Он с комком в горле порывисто подступил к ней и, смущаясь вдруг прихлынувшей нежности и собственной смелости, неловко обнял ее и прижал к груди. И, кажется, назвал мамой.
— Паша!.. Живой!.. Что же это? Боже ж ты мой!.. — По жалко сморщившемуся лицу Лидии Николаевны текли слезы, она говорила что-то частое, неразборчивое и прятала лицо у него на груди. Он столь же нескладно, угловато успокаивал:
— Ну что вы, Лидия Николаевна. Не надо плакать. Все хорошо… Я вернулся…
— Конечно, это хорошо… это хорошо… — всхлипывая, твердила она, словно в беспамятстве, а он уже торопился:
— Леля… Леля где?
— Леля? — Она вздрогнула и отстранилась, приподняла странно напрягшееся лицо. — Леля на работе, где ж ей еще быть…
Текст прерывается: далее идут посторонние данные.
(** ** Decoding facts *)

Lemma decode_dispatch_body id a ma t p :
  wf_message (Dispatch id a ma t p) → len (as_bytes t) < 2 ^ 16 →
  decode_dispatch (to_le_bytes 8 id ++ to_le_bytes 2 a ++ to_le_bytes 2 ma ++
    to_le_bytes 2 (len (as_bytes t)) ++ as_bytes t ++ p) = Ret (Dispatch id a ma t p).
Proof.
  intros (Hid & Ha & Hma & Ht) Hlen.
  set (i8 := to_le_bytes 8 id). set (a2 := to_le_bytes 2 a). set (m2 := to_le_bytes 2 ma).
  set (n2 := to_le_bytes 2 (len (as_bytes t))). set (tb := as_bytes t).
  assert (len i8 = 8 ∧ len a2 = 2 ∧ len m2 = 2 ∧ len n2 = 2) as (L1 & L2 & L3 & L4)
    by (unfold i8, a2, m2, n2; by rewrite !len_to_le_bytes).
  pose proof (len_nonneg tb) as Lt. pose proof (len_nonneg p) as Lp.
  assert (len (i8 ++ a2 ++ m2 ++ n2 ++ tb ++ p) = 14 + len tb + len p) as Lall
    by (rewrite !len_app; lia).
  unfold decode_dispatch, read_signed, read_unsigned. rewrite Lall.
  destruct (Z.ltb_spec (14 + len tb + len p) 14); [lia|].
  rewrite (slice_at 0 8 _ [] i8 (a2 ++ m2 ++ n2 ++ tb ++ p)) by (done || lia).
  rewrite (slice_at 8 10 _ i8 a2 (m2 ++ n2 ++ tb ++ p)) by (done || lia).
  rewrite (slice_at 10 12 _ (i8 ++ a2) m2 (n2 ++ tb ++ p))
    by (rewrite <- ?app_assoc, ?len_app; done || lia).
  rewrite (slice_at 12 14 _ (i8 ++ a2 ++ m2) n2 (tb ++ p))
    by (rewrite <- ?app_assoc, ?len_app; done || lia).
  rewrite (slice_at 14 (14 + len tb + len p) _ (i8 ++ a2 ++ m2 ++ n2) (tb ++ p) [])
    by (rewrite <- ?app_assoc, ?len_app, ?app_nil_r; done || lia).
  unfold mbind, comp_bind, mret, comp_ret.
  assert (from_le_unsigned n2 = len tb) as ->
    by (apply from_le_unsigned_to_le; split; [lia|exact Hlen]).
  rewrite len_app. destruct (Z.ltb_spec (len tb + len p) (len tb)); [lia|].
  rewrite (slice_at 0 (len tb) _ [] tb p) by (done || lia).
  rewrite (slice_at (len tb) (len tb + len p) _ tb p [])
    by (rewrite ?app_nil_r; done || lia).
  unfold read_str, tb. rewrite (from_utf8_as_bytes t Ht).
  do 2 f_equal; apply from_le_signed_to_le; done || lia.
Qed.

Lemma decode_complete_body id (code : byte) tail :
  wf_i64 id →
  decode_complete (to_le_bytes 8 id ++ code :: tail) =
  if decide (code = OUTCOME_SUCCESS) then Ret (Complete id (Success tail))
  else if decide (code = OUTCOME_RETRY ∨ code = OUTCOME_TERMINAL) then
    match from_utf8 tail with
    | Some e => Ret (Complete id (Failure e (bool_decide (code = OUTCOME_RETRY))))
    | None => Throw (NotUtf8 "error message")
    end
  else Throw (UnknownOutcome code).
Proof.
  intros Hid. set (i8 := to_le_bytes 8 id).
  assert (len i8 = 8) as L1 by (unfold i8; by rewrite len_to_le_bytes).
  pose proof (len_nonneg tail) as Lt.
  assert (len (i8 ++ code :: tail) = 9 + len tail) as Lall by (rewrite len_app, len_cons; lia).
  unfold decode_complete, read_signed. rewrite Lall.
  destruct (Z.ltb_spec (9 + len tail) 9); [lia|].
  rewrite (slice_at 0 8 _ [] i8 (code :: tail)) by (done || lia).
  unfold index. rewrite lookup_app_r by (unfold len in L1; lia).
  replace (Z.to_nat 8 - length i8)%nat with 0%nat by (unfold len in L1; lia).
  rewrite (slice_at 9 (9 + len tail) _ (i8 ++ [code]) tail [])
    by (rewrite <- ?app_assoc, ?len_app, ?app_nil_r, ?len_cons, ?len_nil; done || lia).
  unfold mbind, comp_bind, mret, comp_ret, read_str; simpl.
  assert (from_le_signed i8 = id) as -> by (apply from_le_signed_to_le; done || lia).
  by repeat case_decide; destruct (from_utf8 tail).
Qed.

Lemma decode_body_no_panic b : decode_body b ≠ Panic.
Proof.
  destruct b as [|k rest]; [done|]. unfold decode_body, of_result.
  repeat case_decide; try done; try (case_match; done).
  - unfold decode_dispatch, read_signed, read_unsigned, read_str.
    destruct (Z.ltb_spec (len rest) 14) as [?|Hr]; [done|].
    rewrite !slice_ok by lia. unfold mbind, comp_bind, mret, comp_ret.
    set (n := from_le_unsigned _). set (r := take _ _).
    assert (0 <= n) by apply (le_combine_bound (take (Z.to_nat (14 - 12)) (drop (Z.to_nat 12) rest))).
    destruct (Z.ltb_spec (len r) n); [done|].
    rewrite !slice_ok by (lia || apply len_nonneg). by destruct (from_utf8 _).
  - unfold decode_complete, read_signed, read_str, index.
    destruct (Z.ltb_spec (len rest) 9) as [?|Hr]; [done|].
    rewrite !slice_ok by lia. unfold mbind, comp_bind, mret, comp_ret.
    destruct (rest !! Z.to_nat 8) eqn:E.
    + by repeat case_decide; try destruct (from_utf8 _).
    + apply lookup_ge_None in E. unfold len in Hr. lia.
Qed.

Lemma decode_body_body `{!RmpSerdeLaws R} m packed n :
  wf_message m → measure m = Ok (packed, n) → decode_body (body m packed) = Ret m.
Proof.
  intros Hwf Hm. destruct m as [es|id st|id nm r|id nm|id a ma t p|id [r|e rt]]; simpl in *;
    unfold mbind, result_bind, pack, map_err in Hm.
  - destruct (to_vec_register es) as [bs|] eqn:E; simplify_eq/=.
    unfold unpack. by rewrite (proj1 register_codec _ _ Hwf E).
  - destruct (to_vec_steps _) as [bs|] eqn:E; simplify_eq/=. destruct Hwf as [Hid Hst].
    unfold unpack. rewrite (λ H, proj1 steps_codec _ _ H E) by (split; [done|by apply Forall_fmap]).
    simpl. rewrite <- list_fmap_compose. do 2 f_equal.
    rewrite <- (list_fmap_id st) at 2. apply list_fmap_ext. by intros ? [] ?.
  - destruct (to_vec_record _) as [bs|] eqn:E; simplify_eq/=.
    unfold unpack. by rewrite (λ H, proj1 record_codec _ _ H E).
  - destruct (to_vec_stored _) as [bs|] eqn:E; simplify_eq/=.
    unfold unpack. by rewrite (λ H, proj1 stored_codec _ _ H E).
  - unfold try_from_unsigned in Hm. case_decide as Hlen; simplify_eq/=.
    apply decode_dispatch_body; [done|]. unfold in_unsigned in Hlen; lia.
  - by etrans; [apply (decode_complete_body id OUTCOME_SUCCESS r); apply Hwf|].
  - etrans; [apply (decode_complete_body id (if rt then _ else _) (as_bytes e)); apply Hwf|].
    rewrite from_utf8_as_bytes by apply Hwf. by destruct rt.
Qed.

(** ** The decoder refines [parse] on its pending bytes *)

Lemma len_pending d : decoder_ok d → len (pending d) = len (buf d) - pos d.
Proof.
  intros [H1 H2]. unfold pending, len in *. rewrite length_drop. lia.
Qed.

Lemma pending_extend d c : decoder_ok d → pending (extend d c) = pending d ++ c.
Proof.
  intros [H1 H2]. unfold pending, extend, len in *; simpl.
  apply drop_app_le. lia.
Qed.

Lemma decoder_ok_extend d c : decoder_ok d → decoder_ok (extend d c).
Proof.
  unfold decoder_ok, extend; simpl. rewrite len_app. pose proof (len_nonneg c). lia.
Qed.

(** The answer [next_message] owes for each verdict of [parse]. *)
Definition answers (d : Decoder) (p : parsed) : Prop :=
  match p with
  | NeedMore => next_message d = (Ret None, d)
  | Bad e => next_message d = (Throw e, d)
  | Frame m rest =>
    ∃ d', next_message d = (Ret (Some m), d') ∧ pending d' = rest ∧
      decoder_ok d' ∧ pos d' < COMPACT_THRESHOLD
  end.

Lemma next_message_answers d : decoder_ok d → answers d (parse (pending d)).
Proof.
  intros Hok. pose proof (len_pending _ Hok) as Hlen. destruct Hok as [Hp0 Hp1].
  unfold answers, parse, next_message, buffered, usub. rewrite Hlen.
  destruct (Z.leb_spec (pos d) (len (buf d))); [|lia].
  destruct (Z.ltb_spec (len (buf d) - pos d) HEADER_BYTES) as [?|Hhead]; [done|].
  unfold HEADER_BYTES in *. rewrite (slice_ok (pos d)) by lia.
  replace (Z.to_nat (pos d + 4 - pos d)) with 4%nat by lia.
  fold (pending d). set (n := from_le_unsigned (take 4 (pending d))).
  assert (0 <= n) as Hn by apply le_combine_bound.
  destruct (MAX_FRAME_BYTES <? n); [done|].
  destruct (Z.ltb_spec (len (buf d) - pos d - 4) n) as [?|Hbody]; [done|].
  rewrite slice_ok by lia.
  replace (Z.to_nat (pos d + 4 + n - (pos d + 4))) with (Z.to_nat n) by lia.
  replace (drop (Z.to_nat (pos d + 4)) (buf d)) with (drop 4 (pending d))
    by (unfold pending; rewrite drop_drop; f_equal; lia).
  pose proof (decode_body_no_panic (take (Z.to_nat n) (drop 4 (pending d)))) as Hnp.
  destruct (decode_body _) as [m|e|]; [|done|done].
  assert (drop (Z.to_nat (4 + n)) (pending d) = drop (Z.to_nat (pos d + 4 + n)) (buf d)) as ->
    by (unfold pending; rewrite drop_drop; f_equal; lia).
  destruct (Z.leb_spec COMPACT_THRESHOLD (pos d + 4 + n)); eexists; (split; [done|]);
    unfold pending, decoder_ok; simpl; repeat split; try lia; auto using len_nonneg.
Qed.

Lemma parse_app s k :
  match parse s with
  | NeedMore => True
  | Bad e => parse (s ++ k) = Bad e
  | Frame m rest => parse (s ++ k) = Frame m (rest ++ k)
  end.
Proof.
  unfold parse, HEADER_BYTES. destruct (Z.ltb_spec (len s) 4) as [?|H4]; [done|].
  assert (4 <= length s)%nat as H4' by (unfold len in H4; lia).
  rewrite len_app. pose proof (len_nonneg k).
  destruct (Z.ltb_spec (len s + len k) 4); [lia|].
  rewrite take_app_le by done. set (n := from_le_unsigned (take 4 s)).
  assert (0 <= n) as Hn by apply le_combine_bound.
  destruct (MAX_FRAME_BYTES <? n); [done|].
  destruct (Z.ltb_spec (len s - 4) n) as [?|Hb]; [done|].
  destruct (Z.ltb_spec (len s + len k - 4) n); [lia|].
  assert (Z.to_nat n <= length (drop 4 s))%nat as Hle
    by (rewrite length_drop; unfold len in Hb; lia).
  rewrite drop_app_le by done. rewrite take_app_le by done.
  destruct (decode_body _); [|done|done].
  rewrite drop_app_le; [done|]. rewrite length_drop in Hle. lia.
Qed.

Lemma parse_shorter s m rest : parse s = Frame m rest → (length rest < length s)%nat.
Proof.
  unfold parse, HEADER_BYTES.
  assert (0 <= from_le_unsigned (take 4 s)) by apply le_combine_bound.
  intros H'. cases. bool_facts. rewrite length_drop. unfold len in *. lia.
Qed.

Lemma parse_frame `{!RmpSerdeLaws R} m f k :
  wf_message m → frame_of m = Ok f → parse (f ++ k) = Frame m k.
Proof.
  unfold frame_of, mbind, result_bind. intros Hwf Hf.
  destruct (measure m) as [[packed n]|] eqn:Hm; [|done].
  destruct (Z.ltb_spec MAX_FRAME_BYTES n) as [|Hmax]; [done|].
  assert (f = to_le_bytes 4 n ++ body m packed) as -> by congruence. clear Hf.
  destruct (write_body_spec m packed n [] Hm) as [_ Hn].
  pose proof (len_to_le_bytes 4 n) as L4. pose proof (len_nonneg k).
  pose proof (measure_nonneg _ _ _ Hm) as Hpos.
  assert (from_le_unsigned (to_le_bytes 4 n) = n) as Hhd.
  { apply from_le_unsigned_to_le. split; [lia|]. unfold MAX_FRAME_BYTES in Hmax. simpl. lia. }
  assert (length (to_le_bytes 4 n) = 4)%nat as N4 by (unfold len in L4; lia).
  rewrite <- app_assoc. unfold parse, HEADER_BYTES. rewrite !len_app, L4, Hn.
  change (Z.of_nat 4) with 4. destruct (Z.ltb_spec (4 + (n + len k)) 4); [lia|].
  rewrite (take_app_length' _ _ 4), (drop_app_length' _ _ 4) by done. rewrite Hhd.
  destruct (Z.ltb_spec MAX_FRAME_BYTES n); [lia|].
  destruct (Z.ltb_spec (4 + (n + len k) - 4) n); [lia|].
  rewrite (take_app_length' (body m packed)) by (unfold len in Hn; lia).
  rewrite (decode_body_body _ _ _ Hwf Hm). f_equal.
  rewrite app_assoc. apply drop_app_length'. rewrite length_app. unfold len in Hn. lia.
Qed.

(** ** Streams *)

Lemma parse_all_fuel n k s :
  (length s < n)%nat → (length s < k)%nat → parse_all n s = parse_all k s.
Proof.
  revert k s. induction n as [|n IH]; intros k s Hn Hk; [lia|].
  destruct k as [|k]; [lia|]. simpl.
  destruct (parse s) as [|e|m rest] eqn:E; [done|done|].
  apply parse_shorter in E. rewrite (IH k rest); [done|lia|lia].
Qed.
Припоминая впоследствии эту сцену, он ясно видел испуг и растерянность, мелькнувшие в глазах Лидии Николаевны при имени дочери, и то, как она, колеблясь и мучаясь, не приглашала его войти в дом, стоя у порога. Скинув с плеч вещмешок, он сам неуклюже протиснулся в прихожую, посчитав, что надо дать взволнованной женщине побыть одной и тогда она быстрее и легче придет в себя.
Помешкав, прошел в зал, застав в нем привычный порядок, памятный ему по полуторагодичной давности. Тот же самодельный столик под клеенкой в окружении трех разномастных стульев и с будильником посередине, плетеная коричневая этажерка с книгами в углу, а на стенке — незатейливый коврик ручной работы, «баб-Нюрино наследие», как шутливо определяла его родословную Лелька. Единственное дополнение и изменение — плотная светомаскировочная занавесь на окне.
Мельком, осматриваясь от стола, глянул внутрь Лелькиной комнатки и обомлел: на ее кровати, раскинувшись поверх покрывала, спал человек в нижней, нательной рубахе и синих армейских галифе. Средних лет, светловолосый, с правильными чертами лица, он отдаленно напоминал Лельку, и это определило последующий ход мыслей Павла. «Борька!» — толкнуло его. «Ну конечно, Борька!» — проникаясь изумленным возбуждением, прикидывал он, разом припоминая все, что рассказывала ему Лелька о своем старшем брате, тоже кадровом командире Красной армии. Ослепленный счастливой догадкой, совершенно упустил из виду, что его вероятный шурин — военный инженер, а не интендант, о чем свидетельствовали знаки различия на кителе, висевшем на спинке стула подле спящего.